- Where my friends were. So, the only way I could know “the scoop” was to be at school. It was my social hub.
- Where information was. Classwork. General academic content. My formal education. It was my information and knowledge hub.
- Where my extracurriculars were (the fun stuff). Sports. Volunteering. Leadership. Art. My first job. It was my engagement and opportunity hub.
These things made school “sticky”, a place I wanted to be for a variety of reasons even when academics weren’t always one of them. Because of this, there was an opportunity cost for missing school (including, by the way, peace at home if I made poor choices).
But, the student cost calculus has flipped today. For this generation of students, 90% of their world is on, or directly accessible through, their phone or tablet or laptop, all of which go wherever they go. So, when they check their devices at the school door, when they can’t access their social networks, when they can’t just immediately Google anything they want to know, they experience a loss.
In other words, this generation of students experiences an unprecedented opportunity cost of going to school. (All I left behind was a television and a Nintendo. And, candidly, Days of Our Lives, Super Mario Brothers, and Techmo Bowl weren’t too much to sacrifice!)

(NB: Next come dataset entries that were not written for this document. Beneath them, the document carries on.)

Lemma R32G8_done dst d :
  convert (mkConv 3 3 2 px_R32G8 step_R32G8) src dst = Some (Done d) ->
  exists n, length src = (3 * n)%nat /\ length d = length dst /\
    (forall k, (k < n)%nat ->
       d !! (2 * k)%nat = Some (scale_u16 (word16 (3 * k))) /\
       d !! (2 * k + 1)%nat = src !! (3 * k + 2)%nat) /\
    (forall p, (2 * n <= p)%nat -> d !! p = dst !! p).
Proof.
  intros H. apply (convert_done R32G8) in H as (n & Hn & Hlen & Hpx & Hrest);
    [|reflexivity|exact size_u32].
  cbn [c_stride c_width c_ch c_px] in *.
  exists n. repeat split; [exact Hn | exact Hlen | | | exact Hrest].
  - rewrite <- (Nat.add_0_r (2 * k)), (Hpx k 0%nat) by lia.
    unfold px_R32G8, word16. rewrite take_bytes_at0 by lia. reflexivity.
  - rewrite (Hpx k 1%nat) by lia.
    unfold px_R32G8. rewrite (take_bytes_at src _ 3 2 1) by lia.
    cbn [lookup list_lookup].
    destruct (drop (3 * k + 2) src) as [|b rest] eqn:E.
    + apply (f_equal length) in E. rewrite length_drop in E. cbn in E. lia.
    + rewrite <- (Nat.add_0_r (3 * k + 2)), <- lookup_drop, E.
      cbn. rewrite le_combine_1, byte.of_Z_unsigned. reflexivity.
Qed.

Lemma R24G8_done dst d :
  convert (mkConv 12 4 2 px_R24G8 step_R24G8) src dst = Some (Done d) ->
  exists n, length src = (12 * n)%nat /\ length d = length dst /\
    (forall k, (k < n)%nat ->
       d !! (2 * k)%nat = Some (scale_r24 (Z.land (word32 (12 * k)) 0xFFFFFF00)) /\
       d !! (2 * k + 1)%nat =
         Some (byte.of_Z (Z.land (wrap32 (Z.shiftl (word32 (12 * k)) 0x18)) 0xFF))) /\
    (forall p, (2 * n <= p)%nat -> d !! p = dst !! p).
Proof.
  intros H. apply (convert_done R24G8) in H as (n & Hn & Hlen & Hpx & Hrest);
    [|reflexivity|exact size_u32].
  cbn [c_stride c_width c_ch c_px] in *.
  exists n. repeat split; [exact Hn | exact Hlen | | | exact Hrest].
  - rewrite <- (Nat.add_0_r (2 * k)), (Hpx k 0%nat) by lia. reflexivity.
  - rewrite (Hpx k 1%nat) by lia. reflexivity.
Qed.

End LoopFacts.

(** ** The 16-bit layouts *)

(** RG16, lines 255-266: two channels per four payload bytes. *)


Definition ex_RG16_src : list byte := [xff; xff; x00; x00; x00; x80; x01; x01].




Definition ex_R16_src : list byte := [xff; xff; x12; x34; x00; x80; x56; x78].




(** ** Leaving the loops *)

(** A loop that exits has stored every pixel inside the allocation. *)
Lemma convert_done_fits (l : TCOLayout) (c : Conv) (src dst d : list byte) :
  conv_of l = Some c ->
  Z.of_nat (length src) < 2 ^ 32 ->
  convert c src dst = Some (Done d) ->
  (length src `mod` c_stride c = 0)%nat /\
  (c_ch c * (length src `div` c_stride c) <= length dst)%nat.
Proof.
  intros Hc Hsz Hrun.
  pose proof (conv_width_pos l c Hc src) as Hw.
  pose proof (conv_width_stride l c Hc src) as Hs.
  pose proof (conv_px_length l c Hc) as Hpx.
  apply (convert_done l c Hc src Hsz) in Hrun as (n & Hn & Hlen & Hlow & _).
  split; [rewrite Hn, Nat.mul_comm; apply Nat.Div0.mod_mul|].
  assert (length src `div` c_stride c = n)%nat as ->.
  { rewrite Hn, Nat.mul_comm. apply Nat.div_mul. lia. }
  destruct n as [|n]; [lia|].
  assert (0 < c_ch c)%nat as Hch by (destruct l; inversion Hc; subst; cbn; lia).
  specialize (Hlow n (c_ch c - 1)%nat ltac:(lia) ltac:(lia)).
  assert (is_Some (c_px c (take (c_width c) (drop (c_stride c * n) src))
                     !! (c_ch c - 1)%nat)) as [b Hb]
    by (apply lookup_lt_is_Some; rewrite Hpx; lia).
  rewrite Hb in Hlow. apply lookup_lt_Some in Hlow. lia.
Qed.

(** C10 as stated fails: an RG16 payload of 8 bytes, a multiple of the
    stride, with an allocation of 2 bytes does not leave the loop through
    its condition; the second iteration stores past the allocation. *)
Lemma C10_counterexample :
  ~ (forall (l : TCOLayout) (c : Conv) (src dst : list byte),
       conv_of l = Some c ->
       Z.of_nat (length src) < 2 ^ 32 ->
       ((exists d, convert c src dst = Some (Done d)) <->
        (length src `mod` c_stride c = 0)%nat)).
Proof.
  intros H.
  destruct (H RG16 (mkConv 4 4 2 px_RG16 step_RG16) ex_RG16_src [x00; x00]
              eq_refl ltac:(vm_compute; reflexivity)) as [_ Hexit].
  destruct (Hexit eq_refl) as [d Hd].
  assert (convert (mkConv 4 4 2 px_RG16 step_RG16) ex_RG16_src [x00; x00]
          = Some (Undefined WritePastEnd)) as Hrun by (vm_compute; reflexivity).
  rewrite Hrun in Hd. discriminate Hd.
Qed.

(** C10, as amended.  For RG16, R16, R32, R32G8 and R24G8 (strides 4, 4,
    4, 3 and 12 bytes) the loop is left through its condition exactly when
    the payload size is a multiple of the stride and the allocation holds
    the [size / stride] pixels the loop stores.  For any other size the
    pointer steps over the end without ever comparing equal to it, and for
    a multiple with more pixels than the allocation holds the loop stores
    past the allocation: either way the body leaves defined behaviour
    instead of the loop ending. *)
Theorem C10_loop_exit_needs_whole_strides
    (l : TCOLayout) (c : Conv) (src dst : list byte) :
  conv_of l = Some c ->
  Z.of_nat (length src) < 2 ^ 32 ->
  (l, c_stride c) ∈ [(RG16, 4%nat); (R16, 4%nat); (R32, 4%nat);
                     (R32G8, 3%nat); (R24G8, 12%nat)] /\
  ((exists d, convert c src dst = Some (Done d)) <->
   (length src `mod` c_stride c = 0)%nat /\
   (c_ch c * (length src `div` c_stride c) <= length dst)%nat) /\
  ((length src `mod` c_stride c <> 0)%nat ->
   exists f, convert c src dst = Some (Undefined f)) /\
  ((length dst < c_ch c * (length src `div` c_stride c))%nat ->
   exists f, convert c src dst = Some (Undefined f)).
Proof.
  intros Hc Hsz.
  assert (Hdone : forall d, convert c src dst = Some (Done d) ->
            (length src `mod` c_stride c = 0)%nat /\
            (c_ch c * (length src `div` c_stride c) <= length dst)%nat)
    by (intros d; apply (convert_done_fits l c src dst d Hc Hsz)).
  split; [|split; [|split]].
  - destruct l; inversion Hc; subst; cbn [c_stride]; repeat constructor.
  - split.
    + intros [d Hd]. exact (Hdone d Hd).
    + intros [Hmod Hcap]. apply Nat.Div0.div_exact in Hmod.
      now apply (convert_progress l c Hc src Hsz dst (length src `div` c_stride c)).
  - intros Hmod.
    destruct (convert_total l c Hc src Hsz dst) as [[d|f] Hoc]; [|eauto].
    apply Hdone in Hoc. tauto.
  - intros Hsmall.
    destruct (convert_total l c Hc src Hsz dst) as [[d|f] Hoc]; [|eauto].
    apply Hdone in Hoc. lia.
Qed.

While a wholesale sellout to technology is not the answer for schools, it is, in fact, our competition for student bandwidth. And, while blended learning and BYOD (bring your own device) strategies are key to improving the educational delivery system, they do not focus on the development of the whole student or the school as community.
As we push for ed reform and build new technologies to support it, we must remember that schools, when most successful, are more than just educational delivery systems. They must offer a broader value proposition for students, today more than ever.
If we are going to truly transform education, we must reduce the opportunity cost of going to school.